A fierce outcry arose in the Free States against the abolitionists. Turbulent mobs, composed in part of men of property and prominent standing, broke up anti-slavery meetings, destroyed their printing-offices, wrecked their houses, and threatened them with violent death. There were riotous attacks upon anti-slavery gatherings in Philadelphia, New York, Utica, and Montpelier. In Boston, William Lloyd Garrison was dragged through the streets with a halter round his body. In Connecticut and New Hampshire, schools which received Black pupils were sacked.

In Cincinnati, a large meeting of citizens resolved that an anti-slavery paper published there must cease to appear, and that there must be "total silence on the subject of slavery." A foaming mob executed the decree, threw the press into the Ohio, and looted the homes of Black citizens. Some time later, Pennsylvania Hall, the meeting house of the abolitionists, was burned in Philadelphia, and the famous abolitionist Elijah P. Lovejoy was murdered in Illinois.


But this violent persecution failed to silence the abolitionists.

The number of abolition societies grew, not rapidly, but steadily. The leading abolitionists themselves never became popular with the multitude. But the immediate effect of their work has frequently been much underrated. The abolitionists served to keep alive in the Northern mind that secret trouble of conscience about slavery which later, in a ripe political situation, was to break out as a great force. They accomplished another immediate result of the highest importance.

By the alarm they excited in the South the abolitionists caused slavery to disclose to public view, more openly than ever before, those tendencies which made it incompatible with the fundamental conditions of free government.


The slavery question then started appearing in tracts and periodicals by the abolition societies. Those publications caused an outcry from the South that those publications were calculated to incite slaves to insurrection.

On July 29, 1835, the post-office of Charleston in South Carolina was invaded by a mob, who took out what anti-slavery documents they could find and destroyed them. A public meeting, at which the clergy of all denominations appeared in a body, ratified these proceedings. The postmaster of Charleston assumed the right to prevent the circulation of such literature, and wrote to the postmaster at New York, Samuel L. Gouverneur, to stop its transmission. Gouverneur asked the Postmaster General for instructions.

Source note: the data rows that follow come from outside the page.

(** The reported saving is what the hits would have cost, to within a
    micro-dollar a hit: never less than the rows priced one by one, and at most
    one more for each.  It counts the hits of priced models, and no others. *)
Theorem cache_savings_bounds calc since teamIDs t :
  let rows := consulted since teamIDs t in
  let hits := keep (λ r, is_priced calc (lr_ServedModel r)) (keep is_hit rows) in
  let v := cacheAttribution calc (CacheSavingsSince since teamIDs t) in
  (∀ r, r ∈ rows → 0 ≤ lr_InputTokens r ∧ 0 ≤ lr_OutputTokens r) →
  (∀ m p, Cost.pricing calc !! m = Some p → Cost.cost_in_range p (cg_InputTokens (cache_group m rows)) (cg_OutputTokens (cache_group m rows))) →
  sum (map (row_price calc) (keep is_hit rows)) + Z.of_nat (length hits) ≤ int64_max →
  ca_PricedHits v = Z.of_nat (length hits) ∧ ca_PricedHits v ≤ ca_Hits v ∧
  sum (map (row_price calc) (keep is_hit rows)) ≤ ca_SavedMicros v ≤ sum (map (row_price calc) (keep is_hit rows)) + ca_PricedHits v.
Proof.
  intros rows hits v Hpos Hrange Hmax.
  set (models := remove_dups (map lr_ServedModel rows)). set (groups := map (λ m, cache_group m rows) models).
  assert (NoDup models) as Hnd by apply NoDup_remove_dups.
  assert (∀ r, r ∈ keep is_hit rows → lr_ServedModel r ∈ models) as Hcov.
  { intros r [Hr _]%elem_of_keep. apply elem_of_remove_dups. by apply list_elem_of_fmap_2. }
  assert (∀ m, cg_Hits (cache_group m rows) = Z.of_nat (length (hits_of m rows))) as Hhits.
  { intros m. cbn [cache_group cg_Hits]. unfold hits_of. by rewrite keep_swap. }
  assert (∀ m, priced_hits calc (cache_group m rows) = sum (map (λ r, if is_priced calc (lr_ServedModel r) then 1 else 0) (hits_of m rows))) as Hph.
  { intros m. unfold priced_hits. rewrite Hhits. cbn [cache_group cg_Model]. destruct (is_priced calc m) eqn:Hm.
    - rewrite <- length_sum, keep_all; [done|]. intros r [_ Hr%bool_decide_eq_true]%elem_of_keep. by rewrite Hr.
    - symmetry. apply sum_zero. intros r [_ Hr%bool_decide_eq_true]%elem_of_keep. by rewrite Hr, Hm. }
  assert (∀ g, g ∈ groups → 0 ≤ group_price calc g ∧ 0 ≤ cg_Hits g) as Hg.
  { intros g (m & -> & _)%list_elem_of_fmap. rewrite Hhits. split; [|lia]. destruct (group_bounds calc m rows Hpos (Hrange m)). lia. }
  assert (sum (map (priced_hits calc) groups) = Z.of_nat (length hits)) as Hsh.
  { unfold groups, hits. rewrite map_map, length_sum, <- (sum_grouped lr_ServedModel _ (keep is_hit rows) models Hnd Hcov).
    f_equal. apply map_ext. intros m. apply Hph. }
  pose proof (sum_grouped lr_ServedModel (row_price calc) (keep is_hit rows) models Hnd Hcov) as Hrp.
  assert (sum (map (row_price calc) (keep is_hit rows)) ≤ sum (map (group_price calc) groups)
          ≤ sum (map (row_price calc) (keep is_hit rows)) + sum (map (priced_hits calc) groups)) as Hb.
  { unfold groups. rewrite !map_map. rewrite <- Hrp, <- sum_add.
    split; apply sum_le; intros m _; destruct (group_bounds calc m rows Hpos (Hrange m)) as [[? ?] _]; unfold hits_of in *; lia. }
  assert (0 ≤ sum (map (row_price calc) (keep is_hit rows))) as Hr0.
  { rewrite <- Hrp. apply sum_nonneg. intros m _. by destruct (group_bounds calc m rows Hpos (Hrange m)). }
  unfold v, cacheAttribution, CacheSavingsSince. fold rows. fold models. fold groups. cbn [cs_Groups cs_Hits cs_Misses].
  assert (∀ (f : CacheSavingsGroup → Z), (∀ m, hits_of m rows = [] → f (cache_group m rows) = 0) →
    sum (map f (keep (λ g, 0 <? cg_Hits g) groups)) = sum (map f groups)) as Hk.
  { intros f Hf. apply sum_keep. intros g (m & -> & _)%list_elem_of_fmap Hz%Z.ltb_ge. rewrite Hhits in Hz.
    apply Hf. destruct (hits_of m rows); [done|simpl in Hz; lia]. }
  assert (sum (map (group_price calc) (keep (λ g, 0 <? cg_Hits g) groups)) = sum (map (group_price calc) groups)) as Hk1.
  { apply Hk. intros m Hnil. destruct (group_bounds calc m rows Hpos (Hrange m)) as [Hgb _]. rewrite Hph, Hnil in Hgb. cbn in Hgb. lia. }
  assert (sum (map (priced_hits calc) (keep (λ g, 0 <? cg_Hits g) groups)) = sum (map (priced_hits calc) groups)) as Hk2.
  { apply Hk. intros m Hnil. by rewrite Hph, Hnil. }
  rewrite price_groups_sum; [|lia|lia|intros g [Hin _]%elem_of_keep; by apply Hg|lia|lia]. rewrite Hk1, Hk2.
  cbn [ca_PricedHits ca_Hits ca_SavedMicros]. split_and!; [lia| |lia|lia].
  rewrite Z.add_0_l. apply sum_le. intros g Hin. unfold priced_hits. destruct (Hg g Hin). destruct (is_priced _ _); lia.
Qed.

The U.S. Postmaster General, Amos Kendall, answered that the law had not vested any power in his department to exclude any species of newspapers or pamphlets from the mail, for such a power would be "fearfully dangerous;" but if any postmaster took the responsibility of stopping those "inflammatory papers," he would "stand justified in that step before the country and all mankind." His instructions to the postmaster at Charleston were of the same tenor. It was patriotism, he said, to disregard the law if its observance would produce a public danger. "Entertaining these views," he added, "I cannot sanction, and will not condemn, the step you have taken."

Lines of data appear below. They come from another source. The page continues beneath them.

(* ===== verification/HandlerFacts.v ===== *)
(** * What a chat completion costs, and who may answer it

    Theorems about [ChatCompletions] as a whole: on every path, the team's spend
    moves by exactly the cost the request reports; only providers and models
    the team may use are called; and the response is a well-formed HTTP
    response. *)

From Stdlib Require Import QArith.
From S2P Require Import Prelude Redis Text Json Float32 Calendar Budget Breaker BreakerStore BreakerRegistry.
From S2P Require Import Provider Retry Health Chain Wire Sse Metrics RateLimit Auth ChainBudget Books Fallback.
From S2P Require Import FallbackFacts Gateway Admission Router CacheKey CacheStore CacheLookup Chaos Stream Decode.
From S2P Require Import Quality Handler.
Open Scope Z_scope.

Lemma Reserve_refused {db} `{!Redis Z db} now t f team cap est (d : db) r res d' :
  Tracker.Reserve now t f team cap est d = (Ok (r, res), d') → Tracker.Allowed res = false → r = None.
Proof. unfold Tracker.Reserve, Tracker.reserve_reply. intros HR Ha. repeat case_match; by simplify_eq. Qed.

(** Two days, in milliseconds: how long a spend counter is sure to live. *)
Definition grace_ms : Z := 48 * 3600 * 1000.

Section facts.
Context {C : Type} `{!EntryStore C} {lua : LuaNumber} {sur : Surroundings}.
Context (say : notice → string) (ToLower : string → string) (accepts : nat → option nat) (hd : Handler).

Abbreviation W := (world C).

(** ** The books of a request in flight *)
Section ledger.
Context (team : string) (cap T : Z) (c : string → Z) (base : Tracker.Reservation).
Context (cap_ok : 0 < cap ≤ int64_max) (money : ∀ t, clear_cut (sur_budget_net t)).

Definition gw_ms (w : W) : Z := redis_ms (hw_gw w).

Record in_flight (w : W) : Prop := {
  if_T : T ≤ gw_ms w + grace_ms;
  if_books : ∃ cb, g_budget (hw_gw w) = Some cb ∧ cb_teamID cb = team ∧ cb_capMicros cb = cap ∧
    books team cap T c (gw_ms w) (base :: cb_extra cb) (g_budget_db (hw_gw w))
}.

In August, 1835, the Anti-slavery Society of Massachusetts published an "Address to the Public" in which rushed to say that, no, they were not circulated incendiary publications among the slaves, and, no, they had no desire to incite any slaves to revolt.


But the slaveholders decided that any declaration that all men were born free and equal was "incendiary."

So the U.S. mail became effectively censored, to prevent any anti-slavery material from reaching the South.